## What to do
The number of lines containing "endTime" is the only answer wanted; work it out from the entries below.

-------- Data for this task

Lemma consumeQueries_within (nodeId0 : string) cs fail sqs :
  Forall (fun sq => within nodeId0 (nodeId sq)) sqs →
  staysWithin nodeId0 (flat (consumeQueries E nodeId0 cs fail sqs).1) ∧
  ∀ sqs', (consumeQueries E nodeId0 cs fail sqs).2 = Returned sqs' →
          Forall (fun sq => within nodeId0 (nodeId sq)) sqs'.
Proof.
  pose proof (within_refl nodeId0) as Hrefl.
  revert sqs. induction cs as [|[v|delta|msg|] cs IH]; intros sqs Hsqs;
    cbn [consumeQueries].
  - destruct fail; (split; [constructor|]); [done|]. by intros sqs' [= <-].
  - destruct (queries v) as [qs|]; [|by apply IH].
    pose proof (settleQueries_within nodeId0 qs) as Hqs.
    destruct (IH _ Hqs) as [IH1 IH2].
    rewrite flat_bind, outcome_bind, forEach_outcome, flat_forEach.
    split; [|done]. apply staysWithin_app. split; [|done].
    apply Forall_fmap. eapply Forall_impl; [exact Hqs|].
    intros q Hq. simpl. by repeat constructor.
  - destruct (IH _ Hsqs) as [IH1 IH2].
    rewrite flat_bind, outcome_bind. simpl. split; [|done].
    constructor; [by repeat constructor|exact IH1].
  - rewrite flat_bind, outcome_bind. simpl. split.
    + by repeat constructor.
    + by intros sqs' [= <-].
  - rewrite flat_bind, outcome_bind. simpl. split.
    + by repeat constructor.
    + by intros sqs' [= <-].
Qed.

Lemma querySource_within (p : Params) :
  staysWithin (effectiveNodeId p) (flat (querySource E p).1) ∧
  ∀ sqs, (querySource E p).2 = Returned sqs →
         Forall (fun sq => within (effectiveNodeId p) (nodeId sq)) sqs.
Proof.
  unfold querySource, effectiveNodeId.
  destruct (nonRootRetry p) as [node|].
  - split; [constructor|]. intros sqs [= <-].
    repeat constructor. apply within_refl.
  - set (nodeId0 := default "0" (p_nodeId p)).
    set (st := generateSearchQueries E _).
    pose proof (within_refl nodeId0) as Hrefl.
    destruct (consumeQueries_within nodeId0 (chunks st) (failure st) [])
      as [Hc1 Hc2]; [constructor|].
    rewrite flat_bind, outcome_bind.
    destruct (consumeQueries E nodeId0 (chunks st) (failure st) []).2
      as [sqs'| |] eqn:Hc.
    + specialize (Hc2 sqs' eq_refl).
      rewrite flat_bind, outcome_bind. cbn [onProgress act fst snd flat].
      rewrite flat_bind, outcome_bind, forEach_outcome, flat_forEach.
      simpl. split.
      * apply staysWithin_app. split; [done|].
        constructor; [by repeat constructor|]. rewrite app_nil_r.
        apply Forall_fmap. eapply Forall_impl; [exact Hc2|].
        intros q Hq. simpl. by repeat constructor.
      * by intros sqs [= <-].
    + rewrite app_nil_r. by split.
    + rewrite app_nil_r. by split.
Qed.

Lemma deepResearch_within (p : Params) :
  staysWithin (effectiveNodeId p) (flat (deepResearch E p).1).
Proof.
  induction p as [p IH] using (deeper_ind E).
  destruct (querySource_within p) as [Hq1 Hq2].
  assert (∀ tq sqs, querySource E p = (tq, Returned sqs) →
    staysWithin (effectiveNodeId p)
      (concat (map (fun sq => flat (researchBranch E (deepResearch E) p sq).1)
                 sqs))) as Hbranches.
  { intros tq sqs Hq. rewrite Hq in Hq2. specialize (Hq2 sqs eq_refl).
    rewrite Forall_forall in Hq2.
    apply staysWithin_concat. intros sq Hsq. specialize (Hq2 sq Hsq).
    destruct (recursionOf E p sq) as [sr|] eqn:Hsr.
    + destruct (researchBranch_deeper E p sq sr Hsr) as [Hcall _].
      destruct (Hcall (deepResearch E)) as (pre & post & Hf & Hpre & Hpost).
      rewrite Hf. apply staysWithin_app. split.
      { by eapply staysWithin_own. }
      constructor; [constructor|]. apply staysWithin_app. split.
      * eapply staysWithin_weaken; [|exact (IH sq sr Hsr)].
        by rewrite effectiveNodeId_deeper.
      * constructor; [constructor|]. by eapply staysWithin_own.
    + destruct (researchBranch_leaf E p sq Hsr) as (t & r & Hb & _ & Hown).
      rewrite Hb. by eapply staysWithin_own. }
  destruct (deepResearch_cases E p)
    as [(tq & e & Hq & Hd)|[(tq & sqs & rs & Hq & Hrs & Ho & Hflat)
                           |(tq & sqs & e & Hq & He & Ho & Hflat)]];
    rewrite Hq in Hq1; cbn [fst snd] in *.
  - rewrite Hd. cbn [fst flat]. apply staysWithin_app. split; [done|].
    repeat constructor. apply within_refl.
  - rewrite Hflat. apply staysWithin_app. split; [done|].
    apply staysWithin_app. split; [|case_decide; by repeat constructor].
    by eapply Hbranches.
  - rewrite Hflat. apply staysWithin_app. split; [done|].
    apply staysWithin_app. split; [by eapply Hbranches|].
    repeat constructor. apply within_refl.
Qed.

----------------
-------- Data for this task

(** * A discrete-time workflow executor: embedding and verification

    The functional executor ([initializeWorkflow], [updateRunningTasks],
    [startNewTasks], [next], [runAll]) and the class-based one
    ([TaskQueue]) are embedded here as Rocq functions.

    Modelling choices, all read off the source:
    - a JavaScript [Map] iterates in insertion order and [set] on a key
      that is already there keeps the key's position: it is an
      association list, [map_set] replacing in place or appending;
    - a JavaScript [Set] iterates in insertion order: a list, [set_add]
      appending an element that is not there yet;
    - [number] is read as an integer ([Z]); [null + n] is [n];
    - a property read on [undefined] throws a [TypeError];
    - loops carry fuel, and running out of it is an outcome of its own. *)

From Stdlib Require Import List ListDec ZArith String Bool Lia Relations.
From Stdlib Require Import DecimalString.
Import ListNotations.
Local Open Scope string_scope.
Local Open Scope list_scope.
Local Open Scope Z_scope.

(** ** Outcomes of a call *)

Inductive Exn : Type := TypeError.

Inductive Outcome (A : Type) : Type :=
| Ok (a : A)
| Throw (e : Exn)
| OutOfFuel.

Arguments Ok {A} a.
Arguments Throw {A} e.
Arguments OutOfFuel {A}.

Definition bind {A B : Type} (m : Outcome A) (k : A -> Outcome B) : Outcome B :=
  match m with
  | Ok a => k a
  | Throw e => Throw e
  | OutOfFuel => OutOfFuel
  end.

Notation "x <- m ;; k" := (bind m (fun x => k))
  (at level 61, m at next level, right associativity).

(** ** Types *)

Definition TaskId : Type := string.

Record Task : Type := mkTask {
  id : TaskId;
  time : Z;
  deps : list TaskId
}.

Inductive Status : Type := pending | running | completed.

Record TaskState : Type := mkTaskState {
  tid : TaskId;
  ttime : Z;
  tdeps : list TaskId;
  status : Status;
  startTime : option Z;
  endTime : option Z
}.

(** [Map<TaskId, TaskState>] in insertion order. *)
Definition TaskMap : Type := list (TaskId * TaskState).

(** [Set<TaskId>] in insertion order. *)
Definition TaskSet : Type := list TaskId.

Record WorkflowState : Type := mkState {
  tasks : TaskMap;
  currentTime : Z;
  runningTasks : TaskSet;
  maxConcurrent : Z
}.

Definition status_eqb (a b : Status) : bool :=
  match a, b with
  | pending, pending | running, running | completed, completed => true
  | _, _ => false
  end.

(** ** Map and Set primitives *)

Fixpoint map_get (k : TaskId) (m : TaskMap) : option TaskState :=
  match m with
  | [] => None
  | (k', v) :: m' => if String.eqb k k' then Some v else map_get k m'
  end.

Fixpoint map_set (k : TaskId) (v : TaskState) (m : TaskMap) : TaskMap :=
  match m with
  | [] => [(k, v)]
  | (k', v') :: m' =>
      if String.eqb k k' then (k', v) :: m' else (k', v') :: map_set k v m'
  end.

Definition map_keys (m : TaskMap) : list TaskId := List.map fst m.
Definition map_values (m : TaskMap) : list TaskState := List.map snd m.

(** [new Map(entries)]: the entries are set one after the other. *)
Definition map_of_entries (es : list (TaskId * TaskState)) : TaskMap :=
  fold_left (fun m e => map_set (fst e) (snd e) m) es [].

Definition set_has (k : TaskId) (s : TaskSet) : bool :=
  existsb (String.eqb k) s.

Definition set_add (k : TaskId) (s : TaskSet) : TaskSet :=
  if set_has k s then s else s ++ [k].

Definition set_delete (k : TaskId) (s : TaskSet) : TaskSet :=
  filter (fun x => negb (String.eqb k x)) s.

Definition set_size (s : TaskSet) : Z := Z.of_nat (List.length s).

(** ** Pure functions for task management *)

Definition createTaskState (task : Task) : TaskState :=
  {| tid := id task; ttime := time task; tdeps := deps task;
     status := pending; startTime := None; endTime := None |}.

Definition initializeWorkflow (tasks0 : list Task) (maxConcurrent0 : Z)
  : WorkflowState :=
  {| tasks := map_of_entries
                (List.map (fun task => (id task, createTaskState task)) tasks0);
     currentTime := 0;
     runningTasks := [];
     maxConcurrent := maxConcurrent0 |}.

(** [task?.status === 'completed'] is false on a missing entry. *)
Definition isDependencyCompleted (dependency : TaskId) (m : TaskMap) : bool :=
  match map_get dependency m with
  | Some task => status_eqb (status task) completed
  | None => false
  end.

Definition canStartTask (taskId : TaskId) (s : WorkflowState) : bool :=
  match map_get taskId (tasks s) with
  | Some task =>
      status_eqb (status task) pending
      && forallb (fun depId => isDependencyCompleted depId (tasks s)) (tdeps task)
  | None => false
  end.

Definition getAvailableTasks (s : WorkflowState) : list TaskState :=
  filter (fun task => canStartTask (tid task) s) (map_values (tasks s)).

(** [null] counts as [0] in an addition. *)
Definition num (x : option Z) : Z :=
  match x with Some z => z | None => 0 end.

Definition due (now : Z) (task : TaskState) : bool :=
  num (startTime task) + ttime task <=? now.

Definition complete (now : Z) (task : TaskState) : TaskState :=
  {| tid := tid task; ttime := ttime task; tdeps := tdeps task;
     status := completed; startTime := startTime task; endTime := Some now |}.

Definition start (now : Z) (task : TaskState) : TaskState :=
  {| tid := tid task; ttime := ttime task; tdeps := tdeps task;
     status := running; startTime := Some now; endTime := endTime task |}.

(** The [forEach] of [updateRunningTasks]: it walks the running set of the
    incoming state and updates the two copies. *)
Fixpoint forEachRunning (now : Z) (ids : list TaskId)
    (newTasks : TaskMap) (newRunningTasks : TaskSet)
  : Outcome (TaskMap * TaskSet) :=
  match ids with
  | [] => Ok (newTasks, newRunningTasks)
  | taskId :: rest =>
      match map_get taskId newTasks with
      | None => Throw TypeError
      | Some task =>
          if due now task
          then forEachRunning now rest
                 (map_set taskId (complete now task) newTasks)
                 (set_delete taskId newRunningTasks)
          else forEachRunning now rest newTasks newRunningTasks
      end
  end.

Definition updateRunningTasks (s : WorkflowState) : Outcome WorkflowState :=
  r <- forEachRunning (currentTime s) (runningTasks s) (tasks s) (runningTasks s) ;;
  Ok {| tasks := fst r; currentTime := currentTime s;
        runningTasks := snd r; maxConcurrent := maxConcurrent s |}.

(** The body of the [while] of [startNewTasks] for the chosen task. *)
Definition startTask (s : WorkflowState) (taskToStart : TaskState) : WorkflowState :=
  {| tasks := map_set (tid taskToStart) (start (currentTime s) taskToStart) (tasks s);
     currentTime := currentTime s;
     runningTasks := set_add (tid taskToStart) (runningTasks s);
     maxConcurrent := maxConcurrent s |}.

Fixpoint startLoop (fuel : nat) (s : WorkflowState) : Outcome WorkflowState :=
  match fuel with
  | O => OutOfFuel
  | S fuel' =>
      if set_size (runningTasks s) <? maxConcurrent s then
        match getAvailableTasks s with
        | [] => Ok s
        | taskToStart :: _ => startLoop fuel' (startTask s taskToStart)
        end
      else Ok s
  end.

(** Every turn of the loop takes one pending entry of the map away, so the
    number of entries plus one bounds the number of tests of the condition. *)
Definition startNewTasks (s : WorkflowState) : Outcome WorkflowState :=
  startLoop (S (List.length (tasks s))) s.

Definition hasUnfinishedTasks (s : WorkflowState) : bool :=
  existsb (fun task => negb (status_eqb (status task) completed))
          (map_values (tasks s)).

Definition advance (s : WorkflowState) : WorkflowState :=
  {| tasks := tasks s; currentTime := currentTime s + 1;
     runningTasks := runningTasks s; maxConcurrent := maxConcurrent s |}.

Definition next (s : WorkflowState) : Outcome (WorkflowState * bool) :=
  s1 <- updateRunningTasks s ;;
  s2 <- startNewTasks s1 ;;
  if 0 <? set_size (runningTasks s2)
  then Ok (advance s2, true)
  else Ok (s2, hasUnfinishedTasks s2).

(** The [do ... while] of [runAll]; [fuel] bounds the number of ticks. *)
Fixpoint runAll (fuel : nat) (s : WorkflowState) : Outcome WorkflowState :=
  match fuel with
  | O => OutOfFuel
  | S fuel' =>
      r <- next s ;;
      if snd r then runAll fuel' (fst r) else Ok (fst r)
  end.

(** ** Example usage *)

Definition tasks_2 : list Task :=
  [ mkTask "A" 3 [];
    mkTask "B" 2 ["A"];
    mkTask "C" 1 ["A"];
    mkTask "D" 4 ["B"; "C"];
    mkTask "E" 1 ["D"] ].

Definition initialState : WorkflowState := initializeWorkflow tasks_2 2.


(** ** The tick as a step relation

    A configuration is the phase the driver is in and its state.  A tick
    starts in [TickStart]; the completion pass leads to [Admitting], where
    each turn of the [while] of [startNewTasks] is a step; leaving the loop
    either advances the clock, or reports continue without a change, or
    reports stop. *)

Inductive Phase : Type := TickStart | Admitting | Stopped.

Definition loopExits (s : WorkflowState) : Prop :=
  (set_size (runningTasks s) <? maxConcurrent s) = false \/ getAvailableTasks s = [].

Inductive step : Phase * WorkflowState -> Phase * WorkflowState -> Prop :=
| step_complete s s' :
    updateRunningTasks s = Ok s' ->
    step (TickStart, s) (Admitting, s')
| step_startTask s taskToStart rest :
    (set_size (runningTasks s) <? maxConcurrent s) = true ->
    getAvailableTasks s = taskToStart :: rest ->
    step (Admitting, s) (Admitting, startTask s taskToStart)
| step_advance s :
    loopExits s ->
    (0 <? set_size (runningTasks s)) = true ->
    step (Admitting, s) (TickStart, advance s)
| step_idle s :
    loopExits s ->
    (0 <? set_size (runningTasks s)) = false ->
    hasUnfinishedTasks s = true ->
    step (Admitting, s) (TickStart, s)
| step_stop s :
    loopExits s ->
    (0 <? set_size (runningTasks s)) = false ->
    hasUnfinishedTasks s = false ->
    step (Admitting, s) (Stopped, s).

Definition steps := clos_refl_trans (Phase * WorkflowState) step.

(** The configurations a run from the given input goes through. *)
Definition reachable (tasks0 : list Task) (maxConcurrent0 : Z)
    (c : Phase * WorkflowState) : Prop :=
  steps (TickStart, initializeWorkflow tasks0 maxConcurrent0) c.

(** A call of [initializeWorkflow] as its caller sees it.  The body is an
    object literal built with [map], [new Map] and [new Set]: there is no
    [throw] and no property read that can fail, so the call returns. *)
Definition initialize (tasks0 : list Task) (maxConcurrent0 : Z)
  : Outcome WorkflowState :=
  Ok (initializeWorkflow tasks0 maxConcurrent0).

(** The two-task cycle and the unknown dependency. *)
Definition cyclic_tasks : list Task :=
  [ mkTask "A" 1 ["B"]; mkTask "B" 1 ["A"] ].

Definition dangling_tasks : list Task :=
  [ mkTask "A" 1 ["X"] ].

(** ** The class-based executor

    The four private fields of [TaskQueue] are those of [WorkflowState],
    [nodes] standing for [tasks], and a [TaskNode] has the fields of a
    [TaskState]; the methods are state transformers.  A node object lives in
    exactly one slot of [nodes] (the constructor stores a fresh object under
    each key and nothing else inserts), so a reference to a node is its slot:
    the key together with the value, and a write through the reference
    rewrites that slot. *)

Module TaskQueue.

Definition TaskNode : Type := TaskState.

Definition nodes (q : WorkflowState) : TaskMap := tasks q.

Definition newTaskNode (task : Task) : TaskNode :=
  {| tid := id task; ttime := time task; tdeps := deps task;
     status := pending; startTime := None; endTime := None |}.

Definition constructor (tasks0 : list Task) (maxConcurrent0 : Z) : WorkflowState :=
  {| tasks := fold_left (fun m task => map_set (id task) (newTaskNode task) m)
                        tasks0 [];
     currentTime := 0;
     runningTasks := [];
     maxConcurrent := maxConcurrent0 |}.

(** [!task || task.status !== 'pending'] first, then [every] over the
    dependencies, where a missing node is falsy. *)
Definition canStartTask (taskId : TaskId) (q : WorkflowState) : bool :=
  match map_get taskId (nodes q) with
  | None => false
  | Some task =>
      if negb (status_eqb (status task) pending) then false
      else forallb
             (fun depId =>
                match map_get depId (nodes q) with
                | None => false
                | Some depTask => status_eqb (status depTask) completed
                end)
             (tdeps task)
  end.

----------------

## Task output
5